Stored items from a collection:
--------------------------------------------------
Lemma bounded_size root relative limit data : read_bounded_file sys root relative limit = Ok data -> size_of data <= limit.
Proof.
  unfold read_bounded_file. intros H. repeat peel H. destruct_pair H. peel H.
  match type of H with match ?m with _ => _ end = _ => destruct m as [d|e] eqn:E; [|by destruct (is_OSError e)] end.
  apply Ok_inj in H as <-. peel E. peel E. unfold read_opened in E. peel E. cbv zeta in E. peel E. apply Ok_inj in E as <-.
  match goal with H : _ && _ && bool_decide _ = true |- _ => rewrite !andb_true_iff in H; destruct H as [[_ H] _]; by apply Z.leb_le end.
Qed.

Lemma demand_true b m u : demand b m = Ok u -> b = true.
Proof. by destruct b. Qed.

(** The authority tuple a document carries. *)
Definition tuple_of (document : pydict) : pydict := mkdict (map (fun f => (f, dict_get f document)) EXPECTED_FIELDS).

Lemma tuple_get document field : In field EXPECTED_FIELDS -> dict_get field (tuple_of document) = dict_get field document.
Proof. intros H. cbn in H. repeat (destruct H as [<-|H]; [reflexivity|]). done. Qed.

Lemma validate_tuple document expected roots : validate_document document expected = Ok roots ->
  validate_document document (tuple_of document) = Ok roots /\
  forall field, In field EXPECTED_FIELDS -> dict_get field document = dict_get field expected.
Proof.
  intros H. assert (Htuple : forall field, In field EXPECTED_FIELDS -> dict_get field document = dict_get field expected).
  { unfold validate_document in H. peel H. peel H. peel H. intros field Hf.
    match goal with E : exact _ _ _ = Ok _ |- _ => unfold exact in E; apply demand_true in E as Hx end.
    match goal with E : validate_expected _ = Ok _ |- _ => unfold validate_expected in E; peel E; peel E; rename E into Hrev end.
    assert (Hs : exists s, dict_get field expected = PStr s).
    { destruct Hf as [<-|Hf].
      - match goal with E : is_run_id _ = true |- _ => destruct (dict_get "run_id" expected); try done; by eexists end.
      - assert (Hr : In field REVISIONS) by exact Hf. apply (forM_all _ _ _ Hrev), demand_true in Hr.
        destruct (dict_get field expected); try done. by eexists. }
    destruct Hs as (s & Hs). rewrite Hs. eapply exact_str; [exact Hx|]. apply in_or_app. right. apply in_map_iff.
    exists field. by rewrite Hs. }
  split; [|done]. assert (Hmap : forall {A} (g : string -> pyval -> A), map (fun f => g f (dict_get f (tuple_of document))) EXPECTED_FIELDS
    = map (fun f => g f (dict_get f expected)) EXPECTED_FIELDS).
  { intros A g. apply map_ext_in. intros f Hf. by rewrite (tuple_get _ _ Hf), (Htuple _ Hf). }
  rewrite <- H. unfold validate_document. rewrite (Hmap _ pair).
  destruct (validate_expected expected) as [[]|] eqn:E; [|unfold validate_document in H; by rewrite E in H].
  enough (validate_expected (tuple_of document) = Ok tt) as -> by done. unfold validate_expected in *.
  peel E. peel E. rewrite (tuple_get document "run_id"), (Htuple "run_id") by (by left).
  replace (keys_exactly (tuple_of document) EXPECTED_FIELDS) with true by reflexivity.
  match goal with H : is_run_id _ = true |- _ => rewrite H end. cbn [demand guard]. rewrite <- E.
  assert (Hr : forall f, In f REVISIONS -> dict_get f (tuple_of document) = dict_get f expected).
  { intros f Hf. assert (Hin : In f EXPECTED_FIELDS) by (by right). by rewrite (tuple_get _ _ Hin), (Htuple _ Hin). }
  cbn [forM REVISIONS]. by rewrite !Hr by (cbn; tauto).
Qed.

Lemma fields_listed document : keys_exactly document AUTHORITY_FIELDS = true -> forall field, In field AUTHORITY_FIELDS ->
  dict_item field document = Ok (dict_get field document).
Proof.
  intros Hk field Hf. destruct (keys_exactly_has _ _ _ Hk Hf) as (v & Hv). unfold dict_item, dict_get, dict_get_or. by rewrite Hv.
Qed.

Lemma tuple_items document : keys_exactly document AUTHORITY_FIELDS = true ->
  mapM (fun field => let* v := dict_item field document in Ok (field, v)) EXPECTED_FIELDS
  = Ok (map (fun f => (f, dict_get f document)) EXPECTED_FIELDS).
Proof. intros Hk. cbn [mapM EXPECTED_FIELDS]. by rewrite !(fields_listed _ Hk) by (cbn; tauto). Qed.

Lemma roots_found document expected roots : validate_document document expected = Ok roots ->
  keys_exactly document AUTHORITY_FIELDS = true /\ forall field path, In (field, path) roots -> root_of field roots = Ok path.
Proof.
  unfold validate_document. intros H. peel H. peel H. peel H. peel H.
  destruct (dict_get "fault_library_sha256" document); try done. peel H. split; [done|]. cbn [mapM ROOT_FIELDS] in H. repeat peel H.
  repeat match goal with E : match _ with Ok _ => _ | Err _ => _ end = Ok _ |- _ => peel E end.
  repeat match goal with E : Ok _ = Ok _ |- _ => apply Ok_inj in E as <- end.
  intros field path Hin. repeat (destruct Hin as [Hin|Hin]; [by injection Hin as <- <-|]). done.
Qed.

(** A loaded authority is what its bytes say: writing it out gives the document again,
    which names the expected run and revisions, and its roots are three directories, the
    artifacts apart from the sources. *)
Theorem authority_serialised path expected loaded :
  load_native_operation_authority sys digest exception_text json_object path expected = Ok loaded ->
  serialized_mapping digest exception_text json_object loaded = Ok (la_document loaded) /\
  json_object (la_bytes loaded) = Ok (la_document loaded) /\ la_sha256 loaded = digest (la_bytes loaded) /\
  (forall field, In field EXPECTED_FIELDS -> dict_get field (la_document loaded) = dict_get field expected) /\
  (exists artifact, root_of "artifact_root" (la_roots loaded) = Ok artifact /\
    forall field, In field ["parent_root"; "framework_root"] -> exists source, root_of field (la_roots loaded) = Ok source /\
      path_below artifact source = false /\ path_below source artifact = false).
Proof.
  unfold load_native_operation_authority.
  match goal with |- context [match ?m with Ok _ => _ | Err _ => _ end] => destruct m as [l|] eqn:E end; [|done].
  intros H. apply Ok_inj in H as <-. peel E. peel E. peel E. peel E. peel E. peel E. apply Ok_inj in E as <-. cbn [la_document la_roots la_bytes la_sha256].
  match goal with E : json_object _ = Ok ?d |- _ => rename E into Ej; set (document := d) in * end.
  match goal with E : validate_document _ _ = Ok ?r |- _ => apply validate_tuple in E as Hv; apply roots_found in E as [Hk Hroots]; set (roots := r) in * end.
  destruct Hv as [Hv Htuple]. match goal with E : read_bounded_file _ _ _ _ = Ok _ |- _ => apply bounded_size in E as Hsize end.
  split; [|split; [done|split; [done|split; [done|]]]].
  - unfold serialized_mapping. cbn [la_document la_roots la_bytes la_sha256]. apply Z.leb_le in Hsize. rewrite Hsize, String.eqb_refl, Ej.
    cbn [demand guard andb]. rewrite (tuple_items _ Hk). unfold tuple_of in Hv. rewrite Hv.
    assert (forM (fun r => let* path := root_of (fst r) roots in
      demand (path_eqb path (snd r)) "loaded authority root differs from original bytes") roots = Ok tt) as ->.
    { apply forM_Ok, List.Forall_forall. intros [field p] Hin. cbn [fst snd]. rewrite (Hroots _ _ Hin). unfold path_eqb.
      by rewrite Bool.eqb_reflx, bool_decide_eq_true_2. }
    match goal with |- context [forM ?f ?l] => assert (forM f l = Ok tt) as -> end; [|done].
    apply forM_Ok, List.Forall_forall. intros field Hf. apply List.filter_In in Hf as [Hf _]. rewrite (fields_listed _ Hk _ Hf).
    rewrite py_eq_refl; [done|]. apply json_get. by eapply json_values.
  - match goal with E : validate_roots _ _ = Ok _ |- _ => unfold validate_roots in E; peel E; peel E; peel E; rename E into Hf end.
    eexists. split; [first [eassumption|reflexivity]|]. intros field Hin. apply (forM_all _ _ _ Hf) in Hin. cbv beta in Hin. peel Hin.
    eexists. split; [first [eassumption|reflexivity]|]. apply demand_true, andb_true_iff in Hin as [H1 H2]. by apply negb_true_iff in H1, H2.
Qed.
End Authority.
--------------------------------------------------
◆ Directions for this task: The line above containing "match goal with |- context [match", the line containing "assert (forM (fun", and every line between them are to be transcribed exactly; no other line is wanted.

◆ Problem solution:
  match goal with |- context [match ?m with Ok _ => _ | Err _ => _ end] => destruct m as [l|] eqn:E end; [|done].
  intros H. apply Ok_inj in H as <-. peel E. peel E. peel E. peel E. peel E. peel E. apply Ok_inj in E as <-. cbn [la_document la_roots la_bytes la_sha256].
  match goal with E : json_object _ = Ok ?d |- _ => rename E into Ej; set (document := d) in * end.
  match goal with E : validate_document _ _ = Ok ?r |- _ => apply validate_tuple in E as Hv; apply roots_found in E as [Hk Hroots]; set (roots := r) in * end.
  destruct Hv as [Hv Htuple]. match goal with E : read_bounded_file _ _ _ _ = Ok _ |- _ => apply bounded_size in E as Hsize end.
  split; [|split; [done|split; [done|split; [done|]]]].
  - unfold serialized_mapping. cbn [la_document la_roots la_bytes la_sha256]. apply Z.leb_le in Hsize. rewrite Hsize, String.eqb_refl, Ej.
    cbn [demand guard andb]. rewrite (tuple_items _ Hk). unfold tuple_of in Hv. rewrite Hv.
    assert (forM (fun r => let* path := root_of (fst r) roots in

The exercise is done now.